WHAT NEEDS TO BE DONE: The required output is a word-for-word restatement of the material below, from the line with "negb (eqs upstream" through its last line, inclusive.

RECORDS SUPPLIED:

Definition setNillable {A} (set : A → PaymentOrder → PaymentOrder) (v : option A) (row : PaymentOrder) : PaymentOrder :=
  match v with Some x => set x row | None => row end.

Definition SetExpiresAt (v : Time) (o : PaymentOrder) : PaymentOrder := ltac:(set_field etaOrder o ExpiresAt v).
Definition SetProviderInstanceID (v : string) (o : PaymentOrder) : PaymentOrder := ltac:(set_field etaOrder o ProviderInstanceID (Some v)).
Definition SetProviderKey (v : string) (o : PaymentOrder) : PaymentOrder := ltac:(set_field etaOrder o ProviderKey (Some v)).

Definition persistCreatePaymentResponse (oid : Z) (req : orderRequest) (pr : option CreatePaymentResponse) : M PaymentOrder :=
  match pr with
  | None => fails (plainError "payment provider returned an empty create response")
  | Some pr =>
      let some v := Some <$> psNilIfEmpty v in
      query "update order with payment details" (orderUpdateOne oid (λ row,
        let row := setNillable SetPaymentTradeNo (psNilIfEmpty (crTradeNo pr)) row in
        let row := setNillable SetProviderInstanceID (psNilIfEmpty (reqInstanceID req)) row in
        let row := setNillable SetProviderKey (psNilIfEmpty (reqProviderKey req)) row in
        let row := setNillable SetPaymentInvoiceID (some (crInvoiceID pr)) row in
        let row := setNillable SetPaymentInvoiceURL (some (crInvoiceURL pr)) row in
        let row := setNillable SetPaymentInvoicePdfURL (some (crInvoicePDF pr)) row in
        let row := setNillable SetPaymentInvoiceStatus (some (crInvoiceStatus pr)) row in
        if IsZero (crExpiresAt pr) then row else SetExpiresAt (crExpiresAt pr) row))
  end.

(** The end of [CreateOrder]: an order whose payment could not be created is
    marked as failed, whatever its status is by then. *)
Definition createOrder (req : orderRequest) (answer : result goError (option CreatePaymentResponse)) : M PaymentOrder :=
  let* order := createOrderInTx req in
  bindProg (λ r : result goError PaymentOrder, match r with
      | Ok o => ok o
      | Err e => run ignore (query "fail order" (orderUpdateOne (ID order) (SetStatus OrderStatusFailed))) in fails e
      end)
    (match answer with
     | Err e => fails e
     | Ok pr =>
         let* o := persistCreatePaymentResponse (ID order) req pr in
         run writeAuditLog (ID order) "ORDER_CREATED" in ok o
     end).

(** ** Queries of the provider *)

Definition queryReferenceKey (order : PaymentOrder) (key : string) : string :=
  if negb (eqs (TrimSpace key) "") then TrimSpace key else
  let fromSnapshot := match psOrderProviderSnapshot order with Some sn => TrimSpace (SnapProviderKey sn) | None => ""%string end in
  if negb (eqs fromSnapshot "") then fromSnapshot
  else if negb (eqs (TrimSpace (psStringValue (ProviderKey order))) "") then TrimSpace (psStringValue (ProviderKey order))
  else TrimSpace (PaymentType order).

Definition paymentOrderQueryReference (order : PaymentOrder) (key : string) : string :=
  let base := GetBasePaymentType (queryReferenceKey order key) in
  let tradeNo := TrimSpace (PaymentTradeNo order) in
  let outTradeNo := TrimSpace (OutTradeNo order) in
  if eqs base TypeAlipay || eqs base TypeEasyPay || eqs base TypeWxpay then outTradeNo
  else if eqs base TypeStripe then
    if HasPrefix tradeNo "cs_" then tradeNo
    else if negb (eqs (TrimSpace (psStringValue (PaymentInvoiceID order))) "") then TrimSpace (psStringValue (PaymentInvoiceID order))
    else if negb (eqs tradeNo "") then tradeNo else outTradeNo
  else if negb (eqs tradeNo "") then tradeNo else outTradeNo.

Definition paymentOrderShouldPersistUpstreamTradeNo (queryRef upstreamTradeNo currentTradeNo : string) : bool :=
  let upstream := TrimSpace upstreamTradeNo in
  negb (eqs upstream "") && negb (FoldEqual upstream (TrimSpace currentTradeNo)) && negb (FoldEqual upstream (TrimSpace queryRef)).

Definition queryPaymentOrderWithProvider (prov : Provider) (n : nat) : result goError QueryOrderResponse :=
  match QueryOrder prov n with
  | Err e => Err (OtherErr "query upstream payment" [e])
  | Ok None => Err (OtherErr "query upstream payment returned no response" [])
  | Ok (Some resp) => Ok resp
  end.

ANSWER TO THIS PROBLEM:
  negb (eqs upstream "") && negb (FoldEqual upstream (TrimSpace currentTradeNo)) && negb (FoldEqual upstream (TrimSpace queryRef)).

Definition queryPaymentOrderWithProvider (prov : Provider) (n : nat) : result goError QueryOrderResponse :=
  match QueryOrder prov n with
  | Err e => Err (OtherErr "query upstream payment" [e])
  | Ok None => Err (OtherErr "query upstream payment returned no response" [])
  | Ok (Some resp) => Ok resp
  end.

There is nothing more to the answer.